France, Europe’s largest poultry producer, imposed additional precautions at farms and restricted hunting and bird gathering on Thursday after a severe strain of bird flu virus was found in several neighboring countries in the past few weeks.
No case of H5N8 avian influenza, more commonly called bird flu, has been found in France so far but the virus was found in eight European countries, including Switzerland and Germany, mainly in wild birds but also at farms.
“Since recent cases in our European neighbors mainly affect migratory birds, the ministry has raised the level of risk in wetlands that concentrate wildlife and can be stops on the route of migrating birds,” the farm ministry said in a statement.
Poultry farmers located in these “high risk” zones will have to keep poultry flocks indoors or apply safety nets preventing contact with wild birds, it said.

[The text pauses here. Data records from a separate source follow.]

(* ===== verification/Arch.v ===== *)
(** * Descriptor tables, interrupts and the first steps of the kernel

    [arch/x86_64/gdt.rs], [idt.rs], [pic.rs], [apic.rs], [syscall.rs]
    ([init_bsp]) and [mod.rs], with [mm/heap.rs] and [mm/mod.rs]: the tables
    the processor works with, the interrupt controllers, the vectors for
    devices, and the order in which [_start] brings them up.  The processor and
    the devices are parameters with their documented behaviour; the text that
    the exception handlers print is left out. *)

From S2P Require Import Prelude Bitmap Bytes Frames BootInfo Pmm X86 Vmm Asm Sched PortIo Machine.

(** ** Parameters *)

(** Model-specific registers. *)
Class Msr (W : Type) : Type := {
  msr_read : Z -> W -> Z;
  msr_write : Z -> Z -> W -> W
}.

Inductive Descriptor : Type :=
  | kernel_code_segment | kernel_data_segment | user_data_segment | user_code_segment | tss_segment.
(** [x86_64::structures::gdt::GlobalDescriptorTable]: [append] answers the
    selector. *)
Class DescriptorTable (G : Type) : Type := {
  gdt_new : G;
  gdt_append : Descriptor -> G -> outcome (Z * G);
  gdt_entries : G -> list (option Descriptor)
}.
(** A system descriptor takes two entries. *)
Definition slots (d : Descriptor) : Z := match d with tss_segment => 2 | _ => 1 end.
Definition dpl (d : Descriptor) : Z := match d with user_data_segment | user_code_segment => 3 | _ => 0 end.
(** The first entry is null; eight entries fit; a selector is the index, and
    the privilege level in its low bits. *)
Class DescriptorTableLaws (G : Type) `{DescriptorTable G} : Prop := {
  gdt_new_spec : gdt_entries gdt_new = [None];
  gdt_append_spec : forall d g, zlen (gdt_entries g) + slots d <= 8 ->
    exists g', gdt_append d g = Ret (zlen (gdt_entries g) * 8 + dpl d, g') /\
      gdt_entries g' = gdt_entries g ++ Some d :: replicate (Z.to_nat (slots d - 1)) None
}.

This plan is similar to one set up in March this year when a bird flu crisis forced the ministry to ban all duck and goose production in 17 administrative departments in southwestern France, a major foie gras producing region.
Poultry farmers who may not use confinement or safety nets because they are bound by animal welfare or quality requirements can ask to be exempted if they can prove sufficient biosecurity measures.
France also imposed restrictions for hunters, notably of wild feathered game, in high risk areas. The bird hunting season is in full swing in France.
The world animal health body said more outbreaks of bird flu were likely in the coming weeks in Europe as wild birds believed to transmit the virus migrate southward.
France has the largest poultry flock in the European Union but Poland’s poultry meat output has risen above France’s in 2014 and 2015, EU data showed.